(* ===== verification/HistoryProps.v ===== *)
(** * The conversation log: cursors, segment names, pages and appends *)
From Stdlib Require Import Ascii String ZArith Lia.
From stdpp Require Import prelude gmap strings list sorting.
From S2P Require Import Prelude Utf8 Strconv Conversations History.

Module HistoryProps.
Import Utf8 Strconv History.

Local Open Scope Z_scope.
Local Open Scope pyry_scope.

(** ** Cursors *)

Lemma digits_nodot l : forallb is_digit l = true -> dot ∉ l.
Proof. rewrite forallb_forall. intros H Hd%list_elem_of_In%H. by vm_compute in Hd. Qed.

Lemma format_nodot n : dot ∉ format n.
Proof. apply digits_nodot, fixed_digits. Qed.

Lemma byte_at_lookup s i c : bs s !! i = Some c -> byte_at s i = byte c.
Proof.
  revert i. induction s as [|a s IH]; intros [|i]; simpl; try done; [by intros [= ->]|]. apply IH.
Qed.

Lemma length_bs s : Z.of_nat (length (bs s)) = slen s.
Proof. unfold slen. f_equal. induction s; simpl; auto. Qed.

Lemma ValidID_nodot c : Conversations.ValidID c = true -> dot ∉ bs c.
Proof.
  unfold Conversations.ValidID. destruct (negb _) eqn:Hl; [done|]. reflect_bools.
  rewrite forallb_forall. intros Hall [i Hi]%list_elem_of_lookup.
  pose proof (lookup_lt_Some _ _ _ Hi) as Hlt. pose proof (length_bs c).
  specialize (Hall i). rewrite (byte_at_lookup _ _ _ Hi) in Hall.
  assert (Conversations.validIDByte i (byte dot) = true) as Hv by (apply Hall, in_seq; lia). revert Hv.
  unfold Conversations.validIDByte. repeat (case_bool_decide; [by vm_compute|]). by vm_compute.
Qed.

Lemma Split_cursor v c s o :
  dot ∉ v -> dot ∉ c -> dot ∉ s -> dot ∉ o ->
  Split dot (v ++ [dot] ++ c ++ [dot] ++ s ++ [dot] ++ o) = [v; c; s; o].
Proof. intros. cbn [app]. rewrite !Split_app by done. by rewrite Split_nosep. Qed.

Lemma parseCursor_minted c c' seg off :
  Conversations.ValidID c = true ->
  parseCursor (mintCursor c seg off) c'
  = if negb (bool_decide (bs c = bs c')) then inr ErrInvalidCursor
    else match ParseUint 64 (format seg), ParseUint 63 (format off) with
         | Some seg, Some off => inl (CursorPos seg off)
         | _, _ => inr ErrInvalidCursor
         end.
Proof.
  intros Hc. unfold parseCursor, mintCursor. rewrite b64_roundtrip.
  rewrite Split_cursor; [|by apply digits_nodot|by apply ValidID_nodot|apply format_nodot|apply format_nodot].
  rewrite bool_decide_eq_true_2 by done. rewrite string_of_list_ascii_of_string, Hc. cbn [negb orb].
  destruct (negb _); [done|]. destruct (ParseUint 64 _); [|done]. by destruct (ParseUint 63 _).
Qed.

Lemma parseCursor_mint c seg off :
  Conversations.ValidID c = true -> 0 <= seg < 2 ^ 64 -> 0 <= off < 2 ^ 63 ->
  parseCursor (mintCursor c seg off) c = inl (CursorPos seg off).
Proof.
  intros Hc Hs Ho. rewrite parseCursor_minted by done. rewrite bool_decide_eq_true_2 by done. cbn [negb].
  by rewrite (parse_format 64 seg), (parse_format 63 off) by lia.
Qed.

(** A cursor this store minted names, to the conversation it was minted
    for, exactly the segment and the offset it was minted with; to any other
    conversation it is refused. *)
Theorem cursor_roundtrip c seg off :
  Conversations.ValidID c = true -> 0 <= seg < 2 ^ 64 -> 0 <= off < 2 ^ 63 ->
  parseCursor (mintCursor c seg off) c = inl (CursorPos seg off)
  /\ forall c', c' <> c -> parseCursor (mintCursor c seg off) c' = inr ErrInvalidCursor.
Proof.
  intros Hc Hs Ho. split; [by apply parseCursor_mint|]. intros c' Hne.
  rewrite parseCursor_minted by done. rewrite bool_decide_eq_false_2; [done|]. intros He.
  apply (f_equal string_of_list_ascii) in He. rewrite !string_of_list_ascii_of_string in He. congruence.
Qed.

(** ** Segment names *)

Lemma segmentName_parse n : 0 <= n < 2 ^ 64 -> parseSegmentName (segmentName n) = Some n.
Proof.
  intros Hn. unfold parseSegmentName, segmentName. rewrite CutPrefix_app, CutSuffix_app.
  destruct (ndigits_spec n Hn) as [Hd _]. unfold segmentDigits.
  rewrite bool_decide_eq_true_2 by (unfold format_padded; rewrite length_fixed; lia).
  cbn [negb]. by apply parse_padded; [|lia].
Qed.

Lemma format_padded_20 n : 0 <= n < 2 ^ 64 -> format_padded segmentDigits n = fixed 20 n.
Proof.
  intros Hn. destruct (ndigits_spec n Hn) as [Hd _]. unfold format_padded, segmentDigits.
  by rewrite Nat.max_l by lia.
Qed.

Lemma parse_segmentName name n :
  parseSegmentName name = Some n -> 0 <= n < 2 ^ 64 /\ name = segmentName n.
Proof.
  unfold parseSegmentName. destruct (CutPrefix _ _) as [d|] eqn:Hp; [|done].
  destruct (CutSuffix _ _) as [d'|] eqn:Hs; [|done]. case_bool_decide as Hl; [|done]. cbn [negb].
  intros (Hne & Hd & -> & Hv)%ParseUint_Some. apply CutPrefix_Some in Hp as ->.
  apply CutSuffix_Some in Hs as ->. destruct (fixed_value d' Hd) as [Hf Hr].
  split; [lia|]. unfold segmentName. rewrite format_padded_20 by lia. rewrite Hl in Hf.
  unfold segmentDigits in Hf. by rewrite Hf.
Qed.

Lemma segmentName_ltb n m :
  0 <= n < m -> m < 2 ^ 64 -> bytes_ltb (segmentName n) (segmentName m) = true.
Proof.
  intros Hn Hm. unfold segmentName. rewrite bytes_ltb_app by done. rewrite decide_True by done.
  rewrite !format_padded_20 by lia. rewrite bytes_ltb_app by (by rewrite !length_fixed).
  rewrite decide_False; [by apply fixed_ltb; lia|].
  intros He. apply (f_equal value) in He. rewrite !value_fixed in He by lia. lia.
Qed.

(** The names of the segment files are exactly the names that parse:
    a name parses as [n] when and only when it is the name of [n], and the
    names sort as their numbers do, so the order of a directory listing is
    the order of the log. *)
Theorem segment_names name n :
  (parseSegmentName name = Some n <-> 0 <= n < 2 ^ 64 /\ name = segmentName n)
  /\ forall m k, 0 <= m < 2 ^ 64 -> 0 <= k < 2 ^ 64 ->
       (bytes_ltb (segmentName m) (segmentName k) = true <-> m < k).
Proof.
  split.
  - split; [apply parse_segmentName|]. intros [Hn ->]. by apply segmentName_parse.
  - intros m k Hm Hk. split; [|intros; apply segmentName_ltb; lia]. intros Hlt.
    destruct (Z.lt_trichotomy m k) as [?|[<-|?]]; [done| |].
    + by rewrite bytes_ltb_irrefl in Hlt.
    + rewrite bytes_ltb_asym in Hlt; [done|]. apply segmentName_ltb; lia.
Qed.

(** ** Lines and segments *)

Lemma cut_newline_app line rest :
  newline ∉ line -> cut_newline (line ++ newline :: rest) = Some (line, rest).
Proof.
  induction line as [|x l IH]; intros H; cbn [cut_newline app]; [by rewrite decide_True|].
  apply not_elem_of_cons in H as [Hx Hl]. rewrite decide_False by congruence. by rewrite IH.
Qed.

Lemma cut_newline_None l : cut_newline l = None <-> newline ∉ l.
Proof.
  induction l as [|x l IH]; cbn [cut_newline]; [split; [intros _ H; by apply elem_of_nil in H|done]|].
  rewrite not_elem_of_cons. destruct (decide (x = newline)) as [->|Hx]; [split; [done|intros [? _]; done]|].
  destruct (cut_newline l) as [[]|]; [split; [done|intros [_ H]; by apply IH in H]|].
  split; [split; [congruence|by apply IH]|done].
Qed.

Lemma cut_newline_Some l line rest :
  cut_newline l = Some (line, rest) -> l = line ++ newline :: rest /\ newline ∉ line.
Proof.
  revert line. induction l as [|x l IH]; intros line; cbn [cut_newline]; [done|].
  destruct (decide (x = newline)) as [->|Hx].
  - intros [= <- <-]. split; [done|]. intros H. by apply elem_of_nil in H.
  - destruct (cut_newline l) as [[l1 r1]|]; [|done]. intros [= <- <-].
    destruct (IH l1 eq_refl) as [-> Hn]. split; [done|]. rewrite not_elem_of_cons. split; [congruence|done].
Qed.

Definition before_in_segment (a b : segEntry) : Prop := se_offset a < se_offset b.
..........
DIRECTIONS: If a line in the records above holds the string "Import", copy it out.

REPLY TO THE TASK:
From Stdlib Require Import Ascii String ZArith Lia.
From stdpp Require Import prelude gmap strings list sorting.
From S2P Require Import Prelude Utf8 Strconv Conversations History.
Import Utf8 Strconv History.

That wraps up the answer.